Dead and dying tissue in the pulp causes the tooth to darken. A root canal is needed to stop the necrosis and restore normal tooth color.
When is Root Canal Necessary
There are certain situations that indicate a root canal is absolutely necessary:
|If irreversible pulpitis is present, the inflamed or infected pulp must be removed with a root canal. This intense inflammation cannot heal on its own.
|Advanced periodontal disease may expose dentin tubules in the roots. Root canal treatment is needed to clean infection from the tubules.
|Before a Crown or Bridge
|The tooth must first have a root canal if it has deep decay or cracks that reach the pulp. This prevents future infection underneath the crown or bridge.
|Following Tooth Repair
|Some fractures below the gumline require a root canal to stabilize the tooth before restoring the visible crown.
|A root canal must be done to drain an abscess and remove all infected material. This allows healing and prevents the infection from spreading.
The Root Canal Procedure
Root canal treatment involves several steps:
|Numbing the Tooth
|Local anesthesia is administered to fully numb the tooth and prevent any discomfort.
|Accessing the Pulp
|A small hole is created through the biting surface of the tooth to access the infected or inflamed pulp.
|The diseased pulp is carefully extracted. The root canals are cleaned, enlarged, and shaped with tiny instruments.
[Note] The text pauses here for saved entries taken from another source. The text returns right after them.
Lemma dict_get_set_other k k2 v d :
  k2 <> k -> dict_get k2 (dict_set k v d) = dict_get k2 d.
Proof.
  intros Hne.
  induction d as [|[k' v'] d IH]; simpl.
  - apply str_eqb_neq in Hne. now rewrite Hne.
  - destruct (str_eqb k k') eqn:E; simpl.
    + apply str_eqb_eq in E; subst k'.
      apply str_eqb_neq in Hne. now rewrite Hne.
    + now rewrite IH.
Qed.
End DictFacts.

(* ------------------------------------------------------------------ *)
(** *** OverlapResolver *)

Lemma inside_spec (start1 end1 start2 end2 : Z) :
  inside start1 end1 start2 end2 = true <-> start1 >= start2 /\ end1 <= end2.
Proof.
  unfold inside. rewrite andb_true_iff, Z.geb_le, Z.leb_le. lia.
Qed.

(** The [break] of the inner loop leaves the flag as a scan to the end of
    the list would. *)
Lemma scan_other_offsets_existsb start1 end1 other_offsets is_contained :
  scan_other_offsets start1 end1 other_offsets is_contained =
  is_contained ||
  existsb (fun o => inside start1 end1 (fst o) (snd o)) other_offsets.
Proof.
  revert is_contained.
  induction other_offsets as [|[start2 end2] rest IH]; intros b; simpl.
  - now rewrite orb_false_r.
  - destruct (inside start1 end1 start2 end2); simpl.
    + destruct (end2 - start2 >? end1 - start1).
      * now rewrite orb_true_r.
      * rewrite IH. simpl. now rewrite orb_true_r.
    + apply IH.
Qed.

Lemma scan_other_words_existsb K start1 end1 items is_contained :
  scan_other_words K start1 end1 items is_contained =
  is_contained ||
  existsb
    (fun item =>
       negb (str_eqb K (fst item)) &&
       existsb (fun o => inside start1 end1 (fst o) (snd o)) (snd item))
    items.
Proof.
  revert is_contained.
  induction items as [|[other_word other_offsets] rest IH]; intros b; simpl.
  - now rewrite orb_false_r.
  - destruct (str_eqb K other_word); simpl.
    + apply IH.
    + rewrite IH, scan_other_offsets_existsb. now rewrite orb_assoc.
Qed.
|The entire inner tooth is disinfected with antiseptic rinses. Any bacteria and diseased tissue are removed.
|Filling Root Canals
|The clean and shaped canals are filled with an inert rubbery material. The access hole is then sealed.
|Restoring the Tooth
|A filling or crown is placed to restore the visible part of the tooth. Over time, the bone heals around the root.
Root Canal Success Rate
With modern techniques, root canal success rates are very high:
- Initial success is over 95%
- Of initial successes, the tooth remains functional for over 8 – 10 years in 86% – 97% of cases
- For front teeth, success rate is 97%
- For premolars, success rate is 94%
- For molars, success rate is 86% – 91%
Proper restoration of the tooth after root canal improves long-term prognosis. An endodontically treated tooth can last a lifetime with a crown.
When Root Canal Fails
In some cases, a small percentage of root canals may fail over time. This occurs when:
- The infection returns if the canal was not properly cleaned and disinfected
- The tooth fractures due to trauma or decay
- Undetected tiny canals were left untreated
Often, retreatment can save a failed root canal. The tooth may require an apicoectomy if infection persists. As a last resort, extraction is needed for a hopeless tooth.
Root Canal Aftercare
Proper at-home care after root canal treatment ensures success and longevity of the tooth. Patients must:
- Take prescribed antibiotics to prevent infection
- Avoid chewing hard foods temporarily
- Maintain excellent oral hygiene
- Get regular dental cleanings and exams
- Restore the tooth with a filling or crown
- Wear a mouthguard if playing contact sports
Root canal treatment is an effective procedure to remove inflamed or infected pulp when conservative methods cannot save a tooth. Modern techniques yield very high long-term success rates over 90%.
With proper restoration and care, most endodontically treated teeth can function normally for years after. Regular dental exams help detect issues early to maintain tooth viability.
In cases of root canal failure, retreatment or apicoectomy may still save a tooth. As experts in root canal therapy, the endodontists in Dubai utilize advanced tools and methods for optimal patient outcomes.